Moving Beyond Migration: Archaeogenetics and modes of mobility in the ancient Mediterranean

"The application of the contemporary notion of migration to historical processes is not a neutral statement but the activation of an explanatory framework that brings with it assumptions about the nature of human mobility, privileging certain narratives over others." - Isayev and Baroud 2015

When Elena Isayev (Exeter University) and Evan Jewell (Rutgers University) initially invited me to contribute a chapter to an upcoming volume they are co-editing for Routledge on "Mobility in Antiquity: Rethinking the Ancient World through Movement", I was both intrigued and a little unsure of what I was going to write about. It's been rewarding to explore these questions and think about how to talk about the immense amount of mobility we can observe in the past when using ancient DNA, and how we can best understand and interpret these observations through interdisciplinary work. The chapter - co-authored with Mehmet Somel - will be out soon, and in the meantime, I want to share a few key points here:

Abstract

Since the first ancient human genome was sequenced in 2010, many studies have examined genetic changes in past populations, often drawing on “migration” as the primary explanatory mechanism for these changes. While migration has frequently been used as an umbrella term for any type of human movement in archaeogenetics studies, mobility occurs and has occurred in many diverse patterns: it can be seasonal, continuous, or multigenerational, and it can involve large groups of people or single individuals, and it can, at times, be linked to certain age, gender, socio-economic factors. This chapter examines how archaeogenetic studies can explore various modes of mobility, beyond migration, especially through interdisciplinary collaborations and the integration of historical, archaeological and bioanthropological sources. We highlight examples of how researchers in the field are exploring various types of mobility, focusing on the Mediterranean. We identify challenges in the study of mobility patterns, including limits to genetic inference using current-day techniques, equifinality that arises from working with small, geographically and temporally heterogeneous datasets, the need to develop a shared terminology across disciplines, and ethical pitfalls related to the politicisation of results.

Terminology

The primacy of migration as an explanatory mechanism in ancient DNA research derives from several historical contingencies. The first is semantic differences across disciplines. In the biological sciences, this same term has a broad usage. While it can apply to unidirectional movement, migration also encompasses seasonal movement that individuals may undertake annually throughout their lifetime as well as multi-generation cycles. While we speak of caribou and monarch butterflies as “migrating”, when we speak of humans, we would use a range of terms for these various modalities of mobility. In population genetics, migration has gained an even more generalised meaning: Groups of interbreeding individuals are referred to as “demes” (from the same root as “demography”) and the movement of genetic material between these demes as “migration”, allowing researchers to have a shared terminology for a broad range of species.

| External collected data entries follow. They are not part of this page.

(** On a first compact share whose buffer holds the header, writing the
    sequence length and writing the reserved bytes can be done in either
    order: the results of [MaybeWriteReservedBytes] agree and the builders
    at the end are equal. *)
Theorem header_writes_commute (b : Builder) (v : Z) :
  isFirstShare b = true ->
  isCompactShare b = true ->
  indexOfReservedBytes b + CompactShareReservedBytes
    <= len (rawShareData b) ->
  exists (e : option error) (b1 b2 b12 : Builder),
    WriteSequenceLen (Some b) v = Some (None, Some b1)
    /\ MaybeWriteReservedBytes b1 = Some (e, b12)
    /\ MaybeWriteReservedBytes b = Some (e, b2)
    /\ WriteSequenceLen (Some b2) v = Some (None, Some b12).
Proof.
  intros Hf Hc Hwithin.
  assert (indexOfReservedBytes b
          = NamespaceSize + ShareInfoBytes + SequenceLenBytes) as Hidx
    by (unfold indexOfReservedBytes; by rewrite Hf).
  assert (NamespaceSize + ShareInfoBytes + SequenceLenBytes
          <= len (rawShareData b)) as Hseq by lia.
  pose proof (WriteSequenceLen_within b v Hf Hseq) as Hw1.
  set (b1 := withSequenceLen b (be32 v)) in *.
  assert (len (rawShareData b1) = len (rawShareData b)) as Hlen1.
  { unfold b1, withSequenceLen, len in *.
    cbn [set_rawShareData rawShareData elems].
    rewrite !length_app, length_take, length_drop. cbn [length be32].
    unfold SequenceLenBytes in *. lia. }
  assert (indexOfReservedBytes b1 = indexOfReservedBytes b) as Hidx1 by done.
  assert (reservedRegion b1 = reservedRegion b) as Hreg1.
  { unfold reservedRegion. rewrite Hidx1, Hidx.
    unfold b1, withSequenceLen, len in *.
    cbn [set_rawShareData rawShareData elems].
    rewrite (drop_app_add' (take _ _)) by (rewrite length_take; lia).
    by rewrite (drop_app_length' (be32 v)). }
  pose proof (MaybeWriteReservedBytes_within b Hwithin Hc) as Hm.
  assert (indexOfReservedBytes b1 + CompactShareReservedBytes
          <= len (rawShareData b1)) as Hwithin1
    by (by rewrite Hidx1, Hlen1).
  pose proof (MaybeWriteReservedBytes_within b1 Hwithin1 Hc) as Hm1.
  rewrite Hreg1, Hlen1 in Hm1. cbv zeta in Hm, Hm1.
  destruct (reservedBytesDecodable (reservedRegion b));
    [| by exists (Some ErrMalformedReservedBytes), b1, b, b1].
  destruct (BigEndianValue (reservedRegion b) =? 0)%Z;
    [| by exists None, b1, b, b1].
  destruct (byteIndexEncodable _); [| by exists (Some ErrByteIndex), b1, b, b1].
  do 4 eexists. split; [exact Hw1 |].
  split; [exact Hm1 |]. split; [exact Hm |].
  rewrite WriteSequenceLen_within;
    [| done | by rewrite withReservedBytes_len by done].
  by rewrite withSequenceLen_withReservedBytes.
Qed.
(** C2. On a path meeting the CameraPath invariant, interpolating at the
    scroll value of a keyframe gives that keyframe's position and look
    target; and at a keyframe [b] between [a] and [c] the segment from [a]
    taken at u = 1, the segment to [c] taken at u = 0 and the interpolator
    at [b.t] all agree, the interpolator following the one segment up to
    and including [b.t] and the other from [b.t] on: there is no jump at
    the boundary.  The pose is continuous in progress: two progress values
    that differ by [d] give poses no further apart than [d] times the rate
    of the steepest segment. *)
Theorem C2_keyframe_exactness (path : list Keyframe) :
  camera_path_ok path = true ->
  (forall k, In k path -> interpolate path (scroll k) =p= pose_of k) /\
  (forall i a b c,
      nth_error path i = Some a -> nth_error path (S i) = Some b ->
      nth_error path (S (S i)) = Some c ->
      lerp_pose a b 1 =p= lerp_pose b c 0 /\
      interpolate path (scroll b) =p= lerp_pose a b 1 /\
      (forall p, scroll a <= p -> p <= scroll b ->
         interpolate path p
         =p= lerp_pose a b ((p - scroll a) / (scroll b - scroll a))) /\
      (forall p, scroll b <= p -> p <= scroll c ->
         interpolate path p
         =p= lerp_pose b c ((p - scroll b) / (scroll c - scroll b)))) /\
  (forall p q,
      pose_dist (interpolate path p) (interpolate path q)
      <= steepest path * Qabs (p - q)).
Proof.
  intro Hok.
  assert (Hlip := fun p q => interpolate_lipschitz path p q Hok).
  destruct (camera_path_ok_inv path Hok) as [first [points [-> [Hne [Hinc [H0 H1]]]]]].
  assert (Hseg : forall i a b p,
      nth_error (first :: points) i = Some a ->
      nth_error (first :: points) (S i) = Some b ->
      scroll a <= p -> p <= scroll b ->
      interpolate (first :: points) p
      =p= lerp_pose a b ((p - scroll a) / (scroll b - scroll a))).
  { intros i a b p Ha Hb Hlo Hhi.
    destruct (nth_scroll_bounds points first i a Hinc Ha) as [Hfa _].
    destruct (nth_scroll_bounds points first (S i) b Hinc Hb) as [_ Hbf].
    assert (HpL : p * final_scroll first points == p) by (rewrite H1; ring).
    rewrite (interpolate_between first points i a b p Hinc); try assumption; try lra.
    apply lerp_pose_compat. rewrite HpL. reflexivity. }
  split; [|split; [|exact Hlip]].
  - intros k Hin. apply interpolate_at_keyframe; assumption.
  - intros i a b c Ha Hb Hc.
    assert (Hb_in : In b (first :: points)) by (eapply nth_error_In; eassumption).
    split; [|split; [|split]].
    + rewrite lerp_pose_1 by reflexivity. rewrite lerp_pose_0 by reflexivity.
      reflexivity.
    + rewrite lerp_pose_1 by reflexivity.
      apply interpolate_at_keyframe; assumption.
    + intros p. apply Hseg with i; assumption.
    + intros p. apply Hseg with (S i); assumption.
Qed.

Lemma C2_keyframe_exactness_witness :
  interpolate CAMERA_PATH 0.35
  =p= mkPose (mkVec3 (-4) 1.6 (-2)) (mkVec3 (-8) 1.6 (-2)).
Proof.
  apply (proj1 (C2_keyframe_exactness CAMERA_PATH eq_refl)
           (mkKeyframe (mkVec3 (-4) 1.6 (-2)) (mkVec3 (-8) 1.6 (-2)) 0.35)).
  simpl. tauto.
Defined.

(** C4. A progress outside [0, 1] is clamped, never refused: below 0 the
    interpolator gives what it gives at 0, above 1 what it gives at 1 (so
    at -0.5 and 1.5 on [CAMERA_PATH]); and at progress 1, on a path of at
    least two keyframes whose scroll values increase strictly from a first
    value that is not negative, the pose is that of the last segment at
    u = 1, the pose of the last keyframe. *)
Theorem C4_progress_clamped :
  (forall path p, p < 0 -> interpolate path p = interpolate path 0) /\
  (forall path p, 1 < p -> interpolate path p = interpolate path 1) /\
  interpolate CAMERA_PATH (-0.5) = interpolate CAMERA_PATH 0 /\
  interpolate CAMERA_PATH 1.5 = interpolate CAMERA_PATH 1 /\
  (forall path first n a b,
      strictly_increasing (scrolls path) = true ->
      hd_error path = Some first -> 0 <= scroll first ->
      List.length path = S (S n) ->
      nth_error path n = Some a -> nth_error path (S n) = Some b ->
      interpolate path 1 =p= lerp_pose a b 1 /\
      interpolate path 1 =p= pose_of b).
Proof.
  assert (Lo : forall path p, p < 0 -> interpolate path p = interpolate path 0).
  { intros path p Hp. unfold interpolate, trigger_progress.
    rewrite (clamp_below 0 1 p Hp). reflexivity. }
  assert (Hi : forall path p, 1 < p -> interpolate path p = interpolate path 1).
  { intros path p Hp. unfold interpolate, trigger_progress.
    rewrite (clamp_above 0 1 p) by (try exact Hp; discriminate). reflexivity. }
  split; [exact Lo|]. split; [exact Hi|].
  split; [apply Lo; reflexivity|]. split; [apply Hi; reflexivity|].
  intros path first n a b Hinc Hhd H0 Hlen Ha Hb.
  destruct (path_head path first Hhd) as [points ->].
  simpl in Hlen. injection Hlen as Hlen.
  assert (Hfin : scroll b = final_scroll first points).
  { apply final_scroll_nth. rewrite Hlen. exact Hb. }
  assert (Hlt := nth_scroll_lt first points n a b Hinc Ha Hb).
  assert (H : interpolate (first :: points) 1 =p= lerp_pose a b 1).
  { rewrite (interpolate_between first points n a b 1 Hinc); try assumption;
      try discriminate; try (rewrite <- Hfin; lra).
    apply lerp_pose_compat. rewrite <- Hfin. field. lra. }
  split; [exact H|]. rewrite H. apply lerp_pose_1. reflexivity.
Qed.

Lemma C4_progress_clamped_witness :
  interpolate CAMERA_PATH (-3) = interpolate CAMERA_PATH 0 /\
  interpolate CAMERA_PATH 1 =p= mkPose (mkVec3 (-4) 1.6 (-22)) (mkVec3 0 1.6 (-22)).
Proof.
  split.
  - apply (proj1 C4_progress_clamped CAMERA_PATH (-3)). reflexivity.
  - apply (proj2 (proj2 (proj2 (proj2 (proj2 C4_progress_clamped)))
             CAMERA_PATH (mkKeyframe (mkVec3 0 1.6 12) (mkVec3 0 1.6 0) 0) 8%nat
             (mkKeyframe (mkVec3 (-4) 1.6 (-18)) (mkVec3 (-4) 1.6 (-22)) 0.85)
             (mkKeyframe (mkVec3 (-4) 1.6 (-22)) (mkVec3 0 1.6 (-22)) 1.0)
             eq_refl eq_refl ltac:(unfold Qle; simpl; lia) eq_refl eq_refl eq_refl)).
Defined.
(** * Request-state orchestration (createRequestState)

    A shallow embedding of [src/functions/createRequestState.ts]: the function
    shared by useRequest, useWatcher and useFetcher.  It computes the initial
    loading flag, (re)initialises the hook instance, registers the request
    effect with the host states hook and returns the state handles together
    with the operations [onSuccess], [onError], [onComplete], [update],
    [abort] and [send].

    JavaScript objects that are shared and mutated (the hook instance) live in
    a heap and are addressed by location; calls into the host states hook
    thread the host's own state; promises are cells of a promise table. *)

From stdpp Require Import gmap strings list fin_maps.
From Stdlib Require Import ZArith.

(** ** JavaScript values *)

(** The values that flow through the orchestrator.  Numbers are the integral
    ones (delays in milliseconds, indices, counters). *)
#[warnings="-register-all"]
Inductive JsVal : Type :=
| VUndef
| VNull
| VBool (b : bool)
| VNum (z : Z)
| VStr (s : string)
| VObj (fields : list (string * JsVal)).

Definition falseValue : JsVal := VBool false.
Definition trueValue : JsVal := VBool true.
Definition undefinedValue : JsVal := VUndef.

(** ToBoolean: what [if (v)], [!v] and [!!v] test. *)
Definition truthy (v : JsVal) : bool :=
  match v with
  | VUndef | VNull => false
  | VBool b => b
  | VNum z => negb (z =? 0)%Z
  | VStr s => negb (String.eqb s EmptyString)
  | VObj _ => true
  end.

Definition nullish (v : JsVal) : bool :=
  match v with
  | VUndef | VNull => true
  | _ => false
  end.



(** [a ?? d] *)
Definition coalesce (a d : JsVal) : JsVal := if nullish a then d else a.

(** A parameter default [p = d] applies to [undefined] only. *)
Definition paramDefault (a d : JsVal) : JsVal :=
  match a with
  | VUndef => d
  | _ => a
  end.

(** Modelled from the spec: [isNumber] of utils/helper, the test
    [typeof arg === 'number']. *)
Definition isNumber (v : JsVal) : bool :=
  match v with
  | VNum _ => true
  | _ => false
  end.

(** A configuration entry that is either a plain value or a function
    producing it, as [force] is. *)
Inductive Sloughable : Type :=
| Plain (v : JsVal)
| Func (f : list JsVal -> JsVal).

(** [cfg ?? d] on such an entry: a function is never nullish. *)
Definition coalesceCfg (cfg : Sloughable) (d : JsVal) : Sloughable :=
  match cfg with
  | Plain v => Plain (coalesce v d)
  | Func _ => cfg
  end.

(** Modelled from the spec: [sloughConfig] lives in utils/helper.  It
    resolves an entry given as value or as function: a function is called
    (here with no arguments, as createRequestState calls it), a value is
    returned as it is. *)
Definition sloughConfig (cfg : Sloughable) : JsVal :=
  match cfg with
  | Plain v => v
  | Func f => f []
  end.

(** [hookType: 1 | 2 | 3] *)
Inductive HookType : Type := HOOK_REQUEST | HOOK_WATCHER | HOOK_FETCHER.

(** [WatcherHookConfig['debounce']]: one delay, or one per watched state. *)
Inductive DebounceDelay : Type :=
| DelayNumber (d : Z)
| DelayArray (ds : list Z).

Definition isArray (d : DebounceDelay) : bool :=
  match d with
  | DelayArray _ => true
  | DelayNumber _ => false
  end.
(** * Moving-average strategy analyzer: backtest engine and optimizer

    A shallow embedding of [CryptoStrategyAnalyzer] (data_processor.py):
    the metrics calculator, the signal generator, the backtest of one
    (strategy, window) trial, the sweep over candidate windows and the
    assembly of the exported result mapping.

    Numbers.  Prices, moving averages, signals and period returns only use
    field operations and comparisons, so they are embedded as exact
    rationals [Q] and stay executable.  The annualised metrics need a square
    root and a real power; they live in [R].  A float that may be NaN is an
    [option]: [None] is NaN (pandas' missing-value marker).  Rounding and
    infinities are not modelled: the embedding idealises binary floats as
    exact numbers, and the only divisions whose divisor is not guarded by
    the source are by a price, which is strictly positive for a quoted
    asset.

    Effects.  An exception inside a trial is an [option]; the [try] block
    turns it into the empty dict.  The thread pool is its observable
    state: the result each finished future holds, given the trials that
    finish in time in the order the workers complete them.  The clock and
    the download are inputs of the run.

    Around the analyzer.  The class methods of [Config] (config.py), the
    counters and the return flag of the scheduler's [run_analysis]
    (scheduler.py) and the conditions by which the dashboard chooses what
    to show (enhanced_app.py) are embedded in modules of their own; what
    they log, send or draw is not modelled. *)

From Stdlib Require Import ZArith QArith Qminmax Qreals Reals Lqa Lra Lia.
From stdpp Require Import gmap strings list fin_maps.

Open Scope Q_scope.

(** ** Series *)

Module Series.

(** A pandas float [Series]; [None] is NaN. *)
Abbreviation series := (list (option Q)).

Definition Qsum (l : list Q) : Q := foldr Qplus 0 l.
Definition Qprod (l : list Q) : Q := foldr Qmult 1 l.
Definition Qlen (l : list Q) : Q := inject_Z (Z.of_nat (length l)).

(** [x > y] and [x <= y] on floats that are numbers. *)
Definition Qgtb (x y : Q) : bool :=
  match x ?= y with Gt => true | _ => false end.
Definition Qleb (x y : Q) : bool :=
  match x ?= y with Gt => false | _ => true end.
Definition Qltb (x y : Q) : bool :=
  match x ?= y with Lt => true | _ => false end.

(** [s.rolling(window=W, min_periods=W).mean()]: the mean of the last [W]
    observations, NaN while fewer than [W] exist. *)
Definition rolling_mean (W : nat) (p : list Q) : series :=
  map (fun i =>
         if bool_decide (1 <= W <= S i)%nat
         then Some (Qsum (take W (drop (S i - W) p)) / inject_Z (Z.of_nat W))
         else None)
      (seq 0 (length p)).

(** Boolean masks [price > ma] and [price <= ma]; a comparison with NaN is
    false. *)
Definition gt_mask (p : list Q) (ma : series) : list bool :=
  zip_with (fun x m => match m with Some v => Qgtb x v | None => false end) p ma.
Definition le_mask (p : list Q) (ma : series) : list bool :=
  zip_with (fun x m => match m with Some v => Qleb x v | None => false end) p ma.

(** [s[mask] = v]. *)
Definition assign (mask : list bool) (v : Q) (s : series) : series :=
  zip_with (fun (b : bool) x => if b then Some v else x) mask s.

(** [fillna(method='ffill')]: carry the last defined value forward. *)
Fixpoint ffill_from (last : option Q) (s : series) : series :=
  match s with
  | [] => []
  | Some v :: r => Some v :: ffill_from (Some v) r
  | None :: r => last :: ffill_from last r
  end.
Definition ffill (s : series) : series := ffill_from None s.

(** [fillna(d)] *)
Definition fillna (d : Q) (s : series) : list Q := map (default d) s.

(** [dropna()] *)
Definition dropna (s : series) : list Q := omap (fun x => x) s.

(** [shift(1)] *)
Definition shift1 (s : series) : series :=
  match s with
  | [] => []
  | _ => None :: take (length s - 1) s
  end.

(** [pct_change()]: first entry NaN, then [p[t] / p[t-1] - 1]. *)
Definition pct_change (p : list Q) : series :=
  match p with
  | [] => []
  | _ :: r => None :: zip_with (fun prev cur => Some (cur / prev - 1)) p r
  end.

(** [diff()]: first entry NaN, then [s[t] - s[t-1]]. *)
Definition diff (s : list Q) : series :=
  match s with
  | [] => []
  | _ :: r => None :: zip_with (fun prev cur => Some (cur - prev)) s r
  end.

(** Elementwise product and sum of two aligned series; NaN propagates. *)
Definition opt2 (f : Q -> Q -> Q) (a b : option Q) : option Q :=
  match a, b with
  | Some x, Some y => Some (f x y)
  | _, _ => None
  end.
Definition smul (a b : series) : series := zip_with (opt2 Qmult) a b.
Definition sadd (a b : series) : series := zip_with (opt2 Qplus) a b.
Definition sscale (c : Q) (a : series) : series := map (fmap (Qmult c)) a.

(** [cumprod()] *)
Fixpoint cumprod_from (acc : Q) (l : list Q) : list Q :=
  match l with
  | [] => []
  | x :: r => (acc * x) :: cumprod_from (acc * x) r
  end.
Definition cumprod (l : list Q) : list Q :=
  match l with
  | [] => []
  | x :: r => x :: cumprod_from x r
  end.

(** [expanding().max()] *)
Fixpoint expanding_max_from (acc : Q) (l : list Q) : list Q :=
  match l with
  | [] => []
  | x :: r => Qmax acc x :: expanding_max_from (Qmax acc x) r
  end.
Definition expanding_max (l : list Q) : list Q :=
  match l with
  | [] => []
  | x :: r => x :: expanding_max_from x r
  end.

(** [min()] of a series; NaN when it is empty. *)
Definition smin (l : list Q) : option Q :=
  match l with
  | [] => None
  | x :: r => Some (foldl Qmin x r)
  end.

End Series.
Export Series.

(** ** Floats of the metric layer *)

Module Float.

(** A float of the metric layer: a real number, or NaN ([None]). *)
Abbreviation fl := (option R).

#[global] Instance Rgt_decision (x y : R) : Decision (x > y)%R := Rgt_dec x y.
#[global] Instance Rlt_decision (x y : R) : Decision (x < y)%R := Rlt_dec x y.
#[global] Instance Req_decision : EqDecision R := Req_dec_T.

Definition of_Q (q : Q) : fl := Some (Q2R q).

Definition lift2 (f : R -> R -> R) (a b : fl) : fl :=
  match a, b with
  | Some x, Some y => Some (f x y)
  | _, _ => None
  end.
Definition fadd : fl -> fl -> fl := lift2 Rplus.
Definition fsub : fl -> fl -> fl := lift2 Rminus.
Definition fmul : fl -> fl -> fl := lift2 Rmult.
(** Every float division of the metric layer is guarded by [divisor > 0]. *)
Definition fdiv : fl -> fl -> fl := lift2 Rdiv.

(** [a > b]; false when either side is NaN. *)
Definition fgtb (a b : fl) : bool :=
  match a, b with
  | Some x, Some y => bool_decide (x > y)%R
  | _, _ => false
  end.

(** [b ** e] on float64 (the only use has [e > 0]): NaN for a negative base
    and a fractional exponent, [0] for a zero base. *)
Definition fpow (b e : R) : fl :=
  if decide (0 < b)%R then Some (Rpower b e)
  else if decide (b = 0)%R then Some 0%R
  else None.

Definition sqrt252 : fl := Some (sqrt 252).

End Float.
Export Float.

(** ** Python values and dictionaries *)

(** The values stored in the metric bundle and in a trial's result. *)
#[warnings="-register-all"] Inductive pyval :=
| PFloat (x : fl)
| PInt (n : Z)
| PStr (s : string)
| PList (l : list Q)
| PDict (d : gmap string pyval).

(** [d.get(k, dflt)] read as a float. *)
Definition get_float (k : string) (dflt : fl) (d : gmap string pyval) : fl :=
  match d !! k with
  | Some (PFloat x) => x
  | Some (PInt n) => Some (IZR n)
  | Some _ => None
  | None => dflt
  end.

(** [k in d] *)
Definition has_key (k : string) (d : gmap string pyval) : bool :=
  bool_decide (is_Some (d !! k)).

(** Truth value of a dict: non-empty. *)
Definition truthy (d : gmap string pyval) : bool := bool_decide (d ≠ ∅).

(** ** Metrics calculator *)

Module Metrics.

Definition mean (l : list Q) : Q := Qsum l / Qlen l.

(** Sample variance (one delta degree of freedom, as [Series.std]). *)
Definition variance (l : list Q) : Q :=
  Qsum (map (fun x => (x - mean l) * (x - mean l)) l) / (Qlen l - 1).

(** [Series.std()]: NaN for fewer than two observations. *)
Definition std (l : list Q) : fl :=
  if bool_decide (2 <= length l)%nat then Some (sqrt (Q2R (variance l)))
  else None.

(** [returns[returns < 0]] and [returns[returns > 0]] *)
Definition downside (l : list Q) : list Q := List.filter (fun r => Qltb r 0) l.
Definition upside (l : list Q) : list Q := List.filter (fun r => Qgtb r 0) l.

(** [downside_returns.std() * np.sqrt(252) if len(downside_returns) > 0 else 0] *)
Definition downside_deviation (l : list Q) : fl :=
  if bool_decide (0 < length (downside l))%nat
  then fmul (std (downside l)) sqrt252
  else Some 0%R.

(** [_calculate_sortino] *)
Definition _calculate_sortino (returns : series) : fl :=
  match returns with
  | [] => Some 0%R
  | _ =>
    let returns := dropna returns in
    let mean_return : fl :=
      match returns with
      | [] => None
      | _ => of_Q (mean returns * 252)
      end in
    let dd := downside_deviation returns in
    if fgtb dd (Some 0%R)
    then fdiv (fsub mean_return (Some 0.02%R)) dd
    else Some 0%R
  end.

Definition total_return (returns : list Q) : Q :=
  Qprod (map (fun r => 1 + r) returns) - 1.

Definition num_years (returns : list Q) : Q := Qlen returns / 252.

(** [(1 + total_return) ** (1/num_years) - 1 if num_years > 0 else 0] *)
Definition cagr_of (returns : list Q) : fl :=
  if Qgtb (num_years returns) 0
  then fsub (fpow (Q2R (1 + total_return returns))
                  (Q2R (1 / num_years returns)))
            (Some 1%R)
  else Some 0%R.

Definition volatility_of (returns : list Q) : fl := fmul (std returns) sqrt252.

Definition sharpe_of (returns : list Q) : fl :=
  if fgtb (volatility_of returns) (Some 0%R)
  then fdiv (fsub (cagr_of returns) (Some 0.02%R)) (volatility_of returns)
  else Some 0%R.

Definition sortino_of (returns : list Q) : fl :=
  if fgtb (downside_deviation returns) (Some 0%R)
  then fdiv (fsub (cagr_of returns) (Some 0.02%R)) (downside_deviation returns)
  else Some 0%R.

Definition max_drawdown_of (returns : list Q) : fl :=
  let cumulative_returns := cumprod (map (fun r => 1 + r) returns) in
  let rolling_max := expanding_max cumulative_returns in
  let drawdowns := zip_with (fun c m => (c - m) / m) cumulative_returns rolling_max in
  match smin drawdowns with
  | Some m => of_Q m
  | None => None
  end.

Definition win_rate_of (returns : list Q) : Q :=
  if bool_decide (0 < length returns)%nat
  then Qlen (upside returns) / Qlen returns
  else 0.

Definition recent_weight : fl := Some 0.7%R.
Definition historical_weight : fl := Some 0.3%R.

(** [calculate_enhanced_metrics(returns, period_returns=None)] *)
Definition calculate_enhanced_metrics
    (returns : series) (period_returns : option series) : gmap string pyval :=
  match returns with
  | [] => ∅
  | _ =>
    let returns := dropna returns in
    let sortino_ratio := sortino_of returns in
    let combined_score :=
      match period_returns with
      | Some pr =>
          fadd (fmul recent_weight (_calculate_sortino pr))
               (fmul historical_weight sortino_ratio)
      | None => sortino_ratio
      end in
    <["cagr" := PFloat (cagr_of returns)]>
    (<["volatility" := PFloat (volatility_of returns)]>
    (<["sharpe_ratio" := PFloat (sharpe_of returns)]>
    (<["sortino_ratio" := PFloat sortino_ratio]>
    (<["max_drawdown" := PFloat (max_drawdown_of returns)]>
    (<["win_rate" := PFloat (of_Q (win_rate_of returns))]>
    (<["total_return" := PFloat (of_Q (total_return returns))]>
    (<["combined_score" := PFloat combined_score]>
    (<["num_trades" := PInt (Z.of_nat (length returns))]> ∅))))))))
  end.

(** The keys of a full metric bundle. *)
Definition metric_keys : list string :=
  ["cagr"; "volatility"; "sharpe_ratio"; "sortino_ratio"; "max_drawdown";
   "win_rate"; "total_return"; "combined_score"; "num_trades"].

End Metrics.
Export Metrics.

(** ** Backtest of one (strategy, window) trial *)

Module Backtest.

(** The keys of [self.strategies]. *)
Inductive strategy_type :=
| BTC_only
| ETH_only
| rebalance_50_50
| rebalance_60_40.

#[global] Instance strategy_type_eq_dec : EqDecision strategy_type.
Proof. solve_decision. Defined.

(** The aligned frame: one row per day, the BTC and the ETH close. *)
Abbreviation dataset := (list (Q * Q)).

Definition col_BTC (data : dataset) : list Q := map fst data.
Definition col_ETH (data : dataset) : list Q := map snd data.

Definition weights (st : strategy_type) : Q * Q :=
  match st with
  | rebalance_50_50 => (0.5, 0.5)
  | _ => (0.6, 0.4)
  end.

(** The traded series: the asset's close, or the value of the fixed-weight
    blend compounded from base 100. *)
Definition price_data_of (data : dataset) (st : strategy_type) : list Q :=
  match st with
  | BTC_only => col_BTC data
  | ETH_only => col_ETH data
  | _ =>
    let btc_returns := pct_change (col_BTC data) in
    let eth_returns := pct_change (col_ETH data) in
    let portfolio_returns :=
      sadd (sscale (weights st).1 btc_returns)
           (sscale (weights st).2 eth_returns) in
    map (fun v => v * 100)
        (cumprod (map (fun r => 1 + r) (fillna 0 portfolio_returns)))
  end.

(** The signal series before the fills: NaN, then 1 where [price > ma],
    then 0 where [price <= ma]. *)
Definition signals_raw (price_data : list Q) (ma : series) : series :=
  let signals := replicate (length price_data) None in
  let signals := assign (gt_mask price_data ma) 1 signals in
  assign (le_mask price_data ma) 0 signals.

(** [signals.fillna(method='ffill').fillna(0)] *)
Definition signals_of (ma_period : nat) (price_data : list Q) : list Q :=
  fillna 0 (ffill (signals_raw price_data (rolling_mean ma_period price_data))).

One particularly relevant definition of the term comes from culture-historical archaeology, because of the lasting impact this usage has had on the public understanding of this term. In the early 20th century, practitioners of culture-historical archaeology studied what they called “culture areas.” These were geographical zones, often represented as clearly delineated and bounded regions on maps, defined by the presence and absence of certain artefact types (e.g. decorative ceramic motifs, or lithic blade types). These zones could expand, contract or disappear as the result of diffusion, migration and replacement (Trigger 2006; Källén 2025). The development of culture-historical archaeology became entangled with rising nationalism in Europe in the first half of the 20th century and its focus on zones occupied by a homogenous people/ethnicity in (pre)history became part of many nationalist narratives and projects (Trigger 2006; Hakenbeck 2019). 

Subsequent developments in archaeological praxis and theory - from the turn to scientific, reproducible, hypothesis-driven methods of the 1960’s new/processual archaeology, to the post-processual archaeologies, which emphasized the importance of complexity, contextualization, reflexive research, multivocality, and the incorporation/development of diverse social theories - have emphasized an understanding of human mobility as complicated and nuanced in its forms and motivations. These frameworks have rejected culture-historical archaeology’s essentializing view of the relationship between material culture and identity. Hence the common turn of phrase “pots don’t equal people”, which serves as a reminder that any one way of learning about past people is not definitive in their entirety. 

I hope this excerpt has piqued your interest in the topic and how we can talk about mobility, movement and interaction in the past without bringing along the baggage of culture history. Excited to share more when the chapter is out!

Hakenbeck, Susanne E. 2019. “Genetics, Archaeology and the Far Right: An Unholy Trinity.” World Archaeology 51 (4): 517–27.

Isayev, Elena, and George Baroud. 2015. “Migration and Mobility.” In Oxford Classical Dictionary.

Källén, Anna. 2025. The Trouble with Ancient DNA. Chicago, IL: University of Chicago Press.

Trigger, Bruce G. 2006. A History of Archaeological Thought. Cambridge, England: Cambridge University Press.